-- Exercise instructions --
Output nothing but the lines from the first line of the entries to the line with "per channel *)", inclusive, exactly as they read.

Saved entries
[Start of section]
(** * FracNet: the network definition of [networkfile.py]

    The file embeds the model definition of [networkfile.py]: the two layer
    primitives [convbr] and [fcbrd], the residual [block], and the network
    [FracNet] with its constructor, [make_chunk] and [forward].

    Layers are kept as architecture descriptions (hyper-parameters, plus the
    one integer buffer of a batch normalisation layer that a forward pass
    updates).  Tensors are abstract: the definitions of the source are
    written once over any type of tensors that supports the three framework
    operations the source uses, and are then run on tensor shapes, where the
    framework's documented shape rules decide whether a call succeeds. *)

From Stdlib Require Import ZArith List Bool QArith Lia.
Import ListNotations.
Open Scope Z_scope.

Set Implicit Arguments.

(** ** Results and errors *)

(** What a framework call can complain about when it looks at the shape of
    its input. *)
Inductive shape_fault : Type :=
| RankMismatch         (* wrong number of dimensions *)
| ChannelMismatch      (* dimension 1 differs from in_channels / num_features *)
| KernelExceedsInput   (* padded input smaller than the kernel *)
| FeatureMismatch      (* last dimension differs from in_features *)
| BroadcastMismatch    (* operand of an in-place addition does not broadcast *)
| TooFewValues         (* batch normalisation in training mode, one value per channel *)
| AmbiguousReshape.    (* reshape(0, -1) *)

Inductive error : Type :=
| IndexError                       (* list index out of range *)
| BadHyperparameter                (* non-positive kernel or stride, negative padding *)
| ShapeError (why : shape_fault).

Inductive result (A : Type) : Type :=
| Ok (a : A)
| Err (e : error).

Arguments Ok {A} a.
Arguments Err {A} e.


(** Binding in the error monad, used by the constructor. *)
Definition rbind {A B} (r : result A) (k : A -> result B) : result B :=
  match r with
  | Ok a => k a
  | Err e => Err e
  end.

Notation "'let!' x ':=' c 'in' k" := (rbind c (fun x => k))
  (at level 10, x name, c at level 100, k at level 200).

(** Methods mutate [self] and may raise: a computation over a state [S]
    returns the state it leaves behind together with a value or an error. *)
Definition M (S A : Type) : Type := S -> S * result A.

Definition ret {S A} (a : A) : M S A := fun self => (self, Ok a).

Definition bind {S A B} (c : M S A) (k : A -> M S B) : M S B :=
  fun self =>
    match c self with
    | (self', Ok a) => k a self'
    | (self', Err e) => (self', Err e)
    end.

Definition lift {S A} (r : result A) : M S A := fun self => (self, r).

Notation "x <- c ;; k" := (bind c (fun x => k))
  (at level 61, c at next level, right associativity).

(** An attribute of an object of type [S] holding a value of type [A]. *)
Record attr (S A : Type) : Type := Attr {
  get : S -> A;
  set : A -> S -> S
}.

(** [self.a(x)]: run the sub-module stored in attribute [a]; the sub-module
    is written back with whatever the call did to it. *)
Definition call {S L T} (fwd : L -> T -> L * result T) (a : attr S L) (x : T)
  : M S T :=
  fun self =>
    let (l', r) := fwd (get a self) x in (set a l' self, r).

(** Python's [l[i]] for a non-negative constant [i]. *)
Definition getitem (l : list Z) (i : nat) : result Z :=
  match nth_error l i with
  | Some v => Ok v
  | None => Err IndexError
  end.

(** Python's [range(n)]: empty when [n] is not positive. *)
Definition range (n : Z) : list nat := seq 0 (Z.to_nat n).

(** Python's [int(k / 2)]: true division, then truncation towards zero.
    The quotient is exact for every [k] a float represents exactly
    (|k| <= 2^53), which covers every kernel size. *)
Definition int_half (k : Z) : Z := Z.quot k 2.

(** ** The framework: layers *)

(** The [torch.nn] layers the source instantiates, by their
    hyper-parameters.  A batch normalisation layer also carries its
    [num_batches_tracked] buffer, which a forward pass in training mode
    increments. *)
Inductive Layer : Type :=
| Conv2d (in_channels out_channels kernel_size stride padding : Z)
| BatchNorm2d (num_features num_batches_tracked : Z)
| BatchNorm1d (num_features num_batches_tracked : Z)
| LeakyReLU
| Dropout (p : Q)
| Linear (in_features out_features : Z).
[End of section]
-- Problem solution --
(** * FracNet: the network definition of [networkfile.py]

    The file embeds the model definition of [networkfile.py]: the two layer
    primitives [convbr] and [fcbrd], the residual [block], and the network
    [FracNet] with its constructor, [make_chunk] and [forward].

    Layers are kept as architecture descriptions (hyper-parameters, plus the
    one integer buffer of a batch normalisation layer that a forward pass
    updates).  Tensors are abstract: the definitions of the source are
    written once over any type of tensors that supports the three framework
    operations the source uses, and are then run on tensor shapes, where the
    framework's documented shape rules decide whether a call succeeds. *)

From Stdlib Require Import ZArith List Bool QArith Lia.
Import ListNotations.
Open Scope Z_scope.

Set Implicit Arguments.

(** ** Results and errors *)

(** What a framework call can complain about when it looks at the shape of
    its input. *)
Inductive shape_fault : Type :=
| RankMismatch         (* wrong number of dimensions *)
| ChannelMismatch      (* dimension 1 differs from in_channels / num_features *)
| KernelExceedsInput   (* padded input smaller than the kernel *)
| FeatureMismatch      (* last dimension differs from in_features *)
| BroadcastMismatch    (* operand of an in-place addition does not broadcast *)
| TooFewValues         (* batch normalisation in training mode, one value per channel *)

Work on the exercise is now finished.